### Description of the task
Tally the lines below that contain "TuplePatternItemsMultiple" and reply with only the tally.

#### Supplied information

(** * Expression lowering of the Rust front end: a shallow embedding

    This development embeds the parts of [gcc/rust/backend/rust-compile-expr.cc]
    that turn type-checked HIR expressions into GENERIC trees, and states the
    properties of the lowering as theorems over that embedding:

    - the tuple-match decomposition ([organize_tuple_patterns],
      [simplify_tuple_match]);
    - direct match lowering ([CompileExpr::visit (HIR::MatchExpr &)]);
    - integer-literal materialisation ([compile_integer_literal]);
    - the adjustment engine ([resolve_adjustements] and its helpers);
    - dynamic dispatch ([get_fn_addr_from_dyn], [get_receiver_from_dyn]);
    - dereference lowering ([CompileExpr::visit (HIR::DereferenceExpr &)]).

    Conventions.  A [rust_assert] that fails, [gcc_unreachable] and
    [rust_fatal_error] end the compilation: they are the outcome [Abort].
    So is undefined behaviour of the C++ code: an access outside a vector, a
    cast to the wrong class, the use of a variable that was never assigned.
    Deep copies ([clone_pattern], [clone_expr], copy constructors) are the
    identity on values; where the code compares or orders objects by their
    address the address is kept next to the value.  The debugging output of
    the code ([printf]) is not part of the model. *)

From Stdlib Require Import String Ascii ZArith Bool Lia Arith PeanoNat List Permutation.
Import ListNotations.

Set Implicit Arguments.
Set Warnings "-register-all,-automation".


(** ** Outcomes of a lowering routine *)

Inductive outcome (A : Type) : Type :=
| Ok (a : A)
| Abort
| OutOfFuel.

Arguments Ok {A} a.
Arguments Abort {A}.
Arguments OutOfFuel {A}.

Definition obind {A B : Type} (o : outcome A) (k : A -> outcome B) : outcome B :=
  match o with
  | Ok a => k a
  | Abort => Abort
  | OutOfFuel => OutOfFuel
  end.

Definition rust_assert (b : bool) : outcome unit :=
  if b then Ok tt else Abort.

Definition Location := nat.
Definition UNKNOWN_LOCATION : Location := 0.
Definition NodeMapping := nat.

(** ** HIR: patterns, expressions, match arms *)

Module HIR.

Inductive TuplePatternItemType := MULTIPLE | RANGED.

Inductive TuplePatternItems (P : Type) : Type :=
| TuplePatternItemsMultiple (patterns : list P)
| TuplePatternItemsRanged (lower upper : list P).

Arguments TuplePatternItemsMultiple {P} patterns.
Arguments TuplePatternItemsRanged {P} lower upper.

Inductive Pattern : Type :=
| WildcardPattern
| LiteralPattern (lit : Z)
| IdentifierPattern (name : string)
| RangePattern (lower upper : Z)
| TuplePattern (mappings : NodeMapping) (items : TuplePatternItems Pattern)
               (locus : Location).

########

### Answer box
2